REQUIRED ACTION: From the material beneath, pull every line with the word "conversion".
——
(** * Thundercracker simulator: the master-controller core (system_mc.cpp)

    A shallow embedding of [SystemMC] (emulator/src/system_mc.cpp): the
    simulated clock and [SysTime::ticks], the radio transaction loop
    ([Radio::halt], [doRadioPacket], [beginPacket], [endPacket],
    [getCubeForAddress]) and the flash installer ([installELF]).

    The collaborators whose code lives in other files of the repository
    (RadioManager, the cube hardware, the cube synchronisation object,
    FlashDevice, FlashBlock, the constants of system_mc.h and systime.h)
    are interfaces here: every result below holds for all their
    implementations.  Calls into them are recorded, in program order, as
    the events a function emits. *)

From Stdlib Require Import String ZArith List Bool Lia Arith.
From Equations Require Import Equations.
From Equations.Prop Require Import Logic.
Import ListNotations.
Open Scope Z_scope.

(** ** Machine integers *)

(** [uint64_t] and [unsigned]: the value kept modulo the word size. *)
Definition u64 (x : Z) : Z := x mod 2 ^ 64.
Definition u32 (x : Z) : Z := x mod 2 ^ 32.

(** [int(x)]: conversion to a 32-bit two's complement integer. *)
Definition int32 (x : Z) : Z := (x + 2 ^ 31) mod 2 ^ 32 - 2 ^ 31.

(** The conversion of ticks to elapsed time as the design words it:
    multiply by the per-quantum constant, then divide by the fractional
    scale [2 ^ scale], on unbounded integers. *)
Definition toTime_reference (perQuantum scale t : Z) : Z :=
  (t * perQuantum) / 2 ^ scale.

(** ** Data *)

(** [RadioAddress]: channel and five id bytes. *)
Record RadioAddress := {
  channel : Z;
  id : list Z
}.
——
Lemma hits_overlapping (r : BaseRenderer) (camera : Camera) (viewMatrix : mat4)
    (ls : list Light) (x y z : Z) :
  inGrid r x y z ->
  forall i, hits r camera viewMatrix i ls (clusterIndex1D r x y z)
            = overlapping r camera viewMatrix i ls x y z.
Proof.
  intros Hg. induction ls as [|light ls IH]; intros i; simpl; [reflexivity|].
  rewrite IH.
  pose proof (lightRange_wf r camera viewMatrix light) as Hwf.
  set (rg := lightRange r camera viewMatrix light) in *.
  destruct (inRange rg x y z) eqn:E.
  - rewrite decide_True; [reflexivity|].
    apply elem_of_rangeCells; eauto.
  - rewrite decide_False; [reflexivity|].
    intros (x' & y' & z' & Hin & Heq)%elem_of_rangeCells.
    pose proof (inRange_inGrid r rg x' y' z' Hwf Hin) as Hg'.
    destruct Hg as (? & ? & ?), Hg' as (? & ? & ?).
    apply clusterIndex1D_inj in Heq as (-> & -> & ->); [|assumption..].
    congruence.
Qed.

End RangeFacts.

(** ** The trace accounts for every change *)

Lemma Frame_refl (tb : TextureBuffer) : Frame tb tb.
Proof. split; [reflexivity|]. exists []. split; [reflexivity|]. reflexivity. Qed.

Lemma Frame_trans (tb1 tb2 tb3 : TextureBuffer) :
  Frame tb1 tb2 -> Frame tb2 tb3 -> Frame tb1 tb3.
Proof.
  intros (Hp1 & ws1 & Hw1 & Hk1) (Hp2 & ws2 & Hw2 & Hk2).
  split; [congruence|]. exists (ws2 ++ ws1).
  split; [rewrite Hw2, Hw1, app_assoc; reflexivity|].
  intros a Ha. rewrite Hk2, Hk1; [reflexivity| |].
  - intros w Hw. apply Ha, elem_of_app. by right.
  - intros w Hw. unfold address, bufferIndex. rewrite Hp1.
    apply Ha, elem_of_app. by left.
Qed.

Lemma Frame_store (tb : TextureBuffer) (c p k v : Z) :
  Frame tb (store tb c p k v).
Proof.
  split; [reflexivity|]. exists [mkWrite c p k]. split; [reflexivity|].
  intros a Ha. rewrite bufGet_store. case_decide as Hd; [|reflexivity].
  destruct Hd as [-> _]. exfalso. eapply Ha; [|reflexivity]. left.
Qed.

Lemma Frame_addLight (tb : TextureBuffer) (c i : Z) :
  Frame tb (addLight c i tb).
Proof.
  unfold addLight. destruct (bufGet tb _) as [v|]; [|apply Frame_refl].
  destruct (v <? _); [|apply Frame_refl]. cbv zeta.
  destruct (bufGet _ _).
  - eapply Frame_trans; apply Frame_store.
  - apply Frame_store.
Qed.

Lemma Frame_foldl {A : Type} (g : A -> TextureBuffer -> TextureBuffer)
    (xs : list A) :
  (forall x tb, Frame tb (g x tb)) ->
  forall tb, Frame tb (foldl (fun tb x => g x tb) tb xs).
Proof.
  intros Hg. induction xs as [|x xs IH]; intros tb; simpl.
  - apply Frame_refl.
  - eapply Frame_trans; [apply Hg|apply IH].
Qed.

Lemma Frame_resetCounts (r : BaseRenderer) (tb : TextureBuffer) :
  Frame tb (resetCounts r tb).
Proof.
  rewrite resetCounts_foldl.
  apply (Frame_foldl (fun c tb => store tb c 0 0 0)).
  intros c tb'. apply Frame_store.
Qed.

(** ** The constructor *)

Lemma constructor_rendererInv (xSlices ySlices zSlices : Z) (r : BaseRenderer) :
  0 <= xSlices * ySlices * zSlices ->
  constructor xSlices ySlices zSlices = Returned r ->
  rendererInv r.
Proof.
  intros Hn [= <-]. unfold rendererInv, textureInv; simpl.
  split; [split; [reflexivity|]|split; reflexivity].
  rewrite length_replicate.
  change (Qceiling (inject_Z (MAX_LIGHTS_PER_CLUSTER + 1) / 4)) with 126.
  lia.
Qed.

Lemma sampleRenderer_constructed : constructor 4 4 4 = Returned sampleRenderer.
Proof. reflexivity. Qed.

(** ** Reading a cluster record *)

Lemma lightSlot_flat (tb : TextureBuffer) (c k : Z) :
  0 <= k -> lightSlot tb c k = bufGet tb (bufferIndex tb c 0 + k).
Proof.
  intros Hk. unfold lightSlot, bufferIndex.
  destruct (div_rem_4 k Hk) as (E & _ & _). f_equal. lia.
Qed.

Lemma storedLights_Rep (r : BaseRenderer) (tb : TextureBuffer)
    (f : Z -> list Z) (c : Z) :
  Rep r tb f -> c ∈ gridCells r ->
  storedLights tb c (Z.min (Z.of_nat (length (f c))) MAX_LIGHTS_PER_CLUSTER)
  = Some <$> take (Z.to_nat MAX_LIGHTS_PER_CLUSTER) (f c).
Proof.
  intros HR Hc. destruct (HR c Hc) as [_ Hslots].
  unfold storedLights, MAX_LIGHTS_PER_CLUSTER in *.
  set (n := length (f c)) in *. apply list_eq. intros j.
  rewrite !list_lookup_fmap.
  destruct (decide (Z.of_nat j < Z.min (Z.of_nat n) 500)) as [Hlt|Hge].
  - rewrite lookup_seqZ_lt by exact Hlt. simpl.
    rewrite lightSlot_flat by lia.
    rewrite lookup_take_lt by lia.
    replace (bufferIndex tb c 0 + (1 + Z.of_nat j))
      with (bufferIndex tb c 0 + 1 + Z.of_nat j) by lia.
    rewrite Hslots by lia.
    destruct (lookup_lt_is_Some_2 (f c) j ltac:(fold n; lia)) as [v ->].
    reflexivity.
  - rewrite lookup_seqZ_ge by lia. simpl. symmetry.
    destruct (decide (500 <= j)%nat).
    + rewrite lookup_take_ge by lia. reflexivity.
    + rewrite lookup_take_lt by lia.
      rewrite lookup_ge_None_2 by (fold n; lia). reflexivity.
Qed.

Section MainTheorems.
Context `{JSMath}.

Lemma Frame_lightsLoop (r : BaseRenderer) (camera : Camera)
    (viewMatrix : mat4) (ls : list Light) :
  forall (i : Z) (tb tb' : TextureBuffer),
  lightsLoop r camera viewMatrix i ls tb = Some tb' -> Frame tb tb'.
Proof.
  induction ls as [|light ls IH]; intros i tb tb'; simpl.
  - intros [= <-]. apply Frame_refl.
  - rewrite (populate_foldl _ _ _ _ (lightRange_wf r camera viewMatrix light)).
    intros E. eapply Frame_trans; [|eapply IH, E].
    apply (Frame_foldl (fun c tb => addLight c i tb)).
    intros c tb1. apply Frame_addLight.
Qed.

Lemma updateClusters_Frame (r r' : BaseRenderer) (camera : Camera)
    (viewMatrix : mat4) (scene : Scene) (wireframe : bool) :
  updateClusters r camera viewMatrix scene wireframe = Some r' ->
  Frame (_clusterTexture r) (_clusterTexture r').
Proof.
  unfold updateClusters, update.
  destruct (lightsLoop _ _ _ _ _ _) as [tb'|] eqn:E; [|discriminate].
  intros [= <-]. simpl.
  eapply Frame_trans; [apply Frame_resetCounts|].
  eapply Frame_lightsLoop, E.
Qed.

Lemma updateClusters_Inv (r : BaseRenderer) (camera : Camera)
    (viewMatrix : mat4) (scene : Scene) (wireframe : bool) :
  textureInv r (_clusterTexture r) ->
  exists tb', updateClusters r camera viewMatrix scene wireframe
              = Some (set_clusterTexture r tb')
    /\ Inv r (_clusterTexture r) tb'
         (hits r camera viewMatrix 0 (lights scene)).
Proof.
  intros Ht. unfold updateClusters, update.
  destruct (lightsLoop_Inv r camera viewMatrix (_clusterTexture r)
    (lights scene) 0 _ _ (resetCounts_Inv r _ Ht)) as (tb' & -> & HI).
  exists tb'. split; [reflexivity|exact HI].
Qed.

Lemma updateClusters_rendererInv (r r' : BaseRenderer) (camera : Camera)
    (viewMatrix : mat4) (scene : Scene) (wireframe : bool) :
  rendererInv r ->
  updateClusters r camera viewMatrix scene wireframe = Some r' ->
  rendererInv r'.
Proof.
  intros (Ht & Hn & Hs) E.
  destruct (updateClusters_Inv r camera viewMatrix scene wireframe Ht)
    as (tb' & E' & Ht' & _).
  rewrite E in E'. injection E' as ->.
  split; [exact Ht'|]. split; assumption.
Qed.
——
RESULT:
(** [int(x)]: conversion to a 32-bit two's complement integer. *)
(** The conversion of ticks to elapsed time as the design words it:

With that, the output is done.